The couple’s philanthropic roots at Harvard also run deep. In 2011, they established the Lavine Family Cornerstone Scholarship Fund, which supports four undergraduates through Harvard’s financial aid program. In 2012, they established the Lavine Family Humanitarian Studies Initiative at the Harvard T. H. Chan School of Public Health, which supports the training and education of humanitarian relief workers. And in 2013, they became co-chairs of that School’s capital campaign. Both Jeannie and Jonathan serve on dean’s advisory boards at HBS and Harvard T.H. Chan School of Public Health, where they also co-chair the School’s capital campaign.
“We’re proud to support the work of great academic institutions, because we know first-hand the impact they can have on the world,” said Jonathan Lavine. “There is no greater way to improve someone’s future than giving them access to high quality, postsecondary education. We spent a great deal of time discussing with Dean Nohria our passion for education and how inspired we are by my father-in-law’s journey and appreciative of the opportunity our parents provided us. As a result, we decided that this is the best way to bring those interests together.”
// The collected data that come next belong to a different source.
Definition historicalParams `{JsString} (now : Z) (sym : string) : list Params.t :=
  [hourParams now sym; dayParams now sym; weekParams now sym].

(** A pipeline nobody subscribed to yet, and one whose request is pending
    for the single observer [o] after [k] retried failures. *)
Definition idleCall {P R : Type} (p : P) : Call P R :=
  {| request := p; soFar := 0; connected := false; replay := None; waiting := [] |}.

Definition pendingCall {P R : Type} (p : P) (k o : nat) : Call P R :=
  {| request := p; soFar := k; connected := true; replay := None; waiting := [o] |}.

Definition settledCall {P R : Type} (p : P) (k : nat) (v : R) : Call P R :=
  {| request := p; soFar := k; connected := true; replay := Some v; waiting := [] |}.


(** The traffic once three further pipelines exist after those of [st],
    with one observer each. *)
Definition threeLegs {P R : Type} (st : Http P R) (rq : list P) (c1 c2 c3 : Call P R)
    (s1 s2 s3 : option (HttpErrorResponse + R)) : Http P R :=
  {| requests := rq;
     calls := calls st ++ [c1; c2; c3];
     observed := observed st ++ [s1; s2; s3] |}.

(** What the subscriber of the joined observable is told, given what
    [forkJoin3] makes of its three observers. *)
Definition joinedPrices
    (o : option (HttpErrorResponse + (list KLineData.t * list KLineData.t * list KLineData.t))) :
    option (HttpErrorResponse + HistoricalPrices.t) :=
  match o with
  | Some (inl e) => Some (inl e)
  | Some (inr (x, y, z)) =>
    Some (inr {| HistoricalPrices.h1 := x; HistoricalPrices.h24 := y;
                 HistoricalPrices.d7 := z |})
  | None => None
  end.


(** The fields of a candle in the order of the wire tuple. *)
Definition candleFields (k : KLineData.t) : list JsValue :=
  [ KLineData.openTime k; KLineData.open k; KLineData.high k; KLineData.low k;
    KLineData.close k; KLineData.volume k; KLineData.closeTime k;
    KLineData.quoteAssetVolume k; KLineData.numberOfTrades k;
    KLineData.takerBuyBaseAssetVolume k; KLineData.takerBuyQuoteAssetVolume k;
    KLineData.ignore k ].


(** ** The caller: [CryptoPriceTrackerComponent]

    The component keeps the selected pair and the favourites and tells
    the service which symbols to stream. Its prices are floating-point
    numbers; the component is modelled for every carrier [N] of numbers
    with the operations it uses (class [JsNumber]), and run on the
    doubles of IEEE 754 (instance [doubles] below). [chartOptions], which
    only [updateChart] writes, and the reading of [localStorage] are left
    out; a write to [localStorage] is recorded in [saved]. Trade events
    have the fields the interface [TradeData] declares. *)

Class JsNumber (N : Type) := {
  zero : N;                       (* the literal [0] *)
  hundred : N;                    (* the literal [100] *)
  parseFloat : string → N;
  minus : N → N → N;
  divide : N → N → N;
  times : N → N → N;
  isZero : N → bool               (* [x === 0] *)
}.

Module Favorite.
Record t (N : Type) := {
  symbol : string;
  price : string;
  change : N
}.
Arguments symbol {N} _.
Arguments price {N} _.
Arguments change {N} _.
End Favorite.

Module Trade.
Record data := {
  e : string;
  E : Z;
  s : string;
  t : Z;
  p : string;
  q : string;
  b : Z;
  a : Z;
  T : Z;
  m : bool;
  M : bool
}.
End Trade.

Record Component (N : Type) := {
  availablePairs : list string;
  filteredAvailablePairs : list string;
  coinSearchTerm : string;
  selectedPair : string;
  selectedInterval : string;
  currentPrice : option string;
  currentVolume : option string;
  priceChangePercent : N;
  lastPrice : option N;
  favorites : list (Favorite.t N)
}.

Arguments availablePairs {N} _.
Arguments filteredAvailablePairs {N} _.
Arguments coinSearchTerm {N} _.
Arguments selectedPair {N} _.
Arguments selectedInterval {N} _.
Arguments currentPrice {N} _.
Arguments currentVolume {N} _.
Arguments priceChangePercent {N} _.
Arguments lastPrice {N} _.
Arguments favorites {N} _.

(** The component with the service it was given, the candle traffic, and
    the favourites last written to [localStorage]. *)
Record App (N : Type) := {
  component : Component N;
  service : BinanceService;
  candles : Http Params.t (list KLineData.t);
  saved : option (list (Favorite.t N))
}.

Arguments component {N} _.
Arguments service {N} _.
Arguments candles {N} _.
Arguments saved {N} _.

(** [intervalMap] *)
Definition intervalMap : list (string * JsValue) := [("24h", JStr "1d"); ("7d", JStr "1w")].

(** [intervals], the choices the view offers. *)
Definition intervals : list string := ["1h"; "24h"; "7d"].

(** [intervalMap] is an object literal, so a property read on it also
    finds the members of [Object.prototype]: [toString], [constructor]
    and the like, which are functions or objects and never strings.
    Such a member, read as the interval, is handed to [getKlines] as it
    is and reaches the request as the text the host makes of it.
    [prototypeMember key] is that text when [key] names a member of
    [Object.prototype], and [None] for every other name; the component is
    verified for every such function. *)
Class JsObjectPrototype := {
  prototypeMember : string → option string
}.

(** [s.includes(t)] *)
Fixpoint includes (s t : string) : bool :=
  String.prefix t s ||
  match s with
  | EmptyString => false
  | String _ rest => includes rest t
  end.

Section Tracker.

Context {N : Type} `{JsString} `{JsNumber N} `{JsObjectPrototype}.

Definition withFavorites (l : list (Favorite.t N)) (c : Component N) : Component N :=
  {| availablePairs := availablePairs c;
     filteredAvailablePairs := filteredAvailablePairs c;
     coinSearchTerm := coinSearchTerm c;
     selectedPair := selectedPair c;
     selectedInterval := selectedInterval c;
     currentPrice := currentPrice c;
     currentVolume := currentVolume c;
     priceChangePercent := priceChangePercent c;
     lastPrice := lastPrice c;
     favorites := l |}.

Definition withComponent (c : Component N) (app : App N) : App N :=
  {| component := c; service := service app; candles := candles app; saved := saved app |}.

(** [updateWebSocketSubscriptions]: the set it collects, and the call. *)
Definition symbolsWanted (c : Component N) : JsSet.t :=
  foldl (λ set fav, JsSet.add (toLowerCase (Favorite.symbol fav)) set)
    (JsSet.add (toLowerCase (selectedPair c)) JsSet.empty)
    (favorites c).

(** The lower-cased symbols the component wants streamed, as a set. *)
Definition wanted (c : Component N) : gset string :=
  {[ toLowerCase (selectedPair c) ]}
  ∪ list_to_set ((λ fav, toLowerCase (Favorite.symbol fav)) <$> favorites c).

Definition updateWebSocketSubscriptions (now : Z * Z) (app : App N) : App N :=
  {| component := component app;
     service := subscribeToTradeStream now (JsSet.toArray (symbolsWanted (component app)))
                  (service app);
     candles := candles app;
     saved := saved app |}.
Jeannie and Jonathan met shortly after entering HBS in 1990. As Jonathan describes it, the two had a couple of chance encounters before the start of classes, and he was immediately interested in knowing her better. He coaxed a mutual friend into making an introduction on the third day of orientation, and the rest is history. After graduating from HBS, Jeannie worked at Boston Consulting Group and Jonathan began his career at McKinsey before joining Bain Capital in 1993. The couple recently celebrated their 25th wedding anniversary and reside in Lexington, MA. They have two daughters.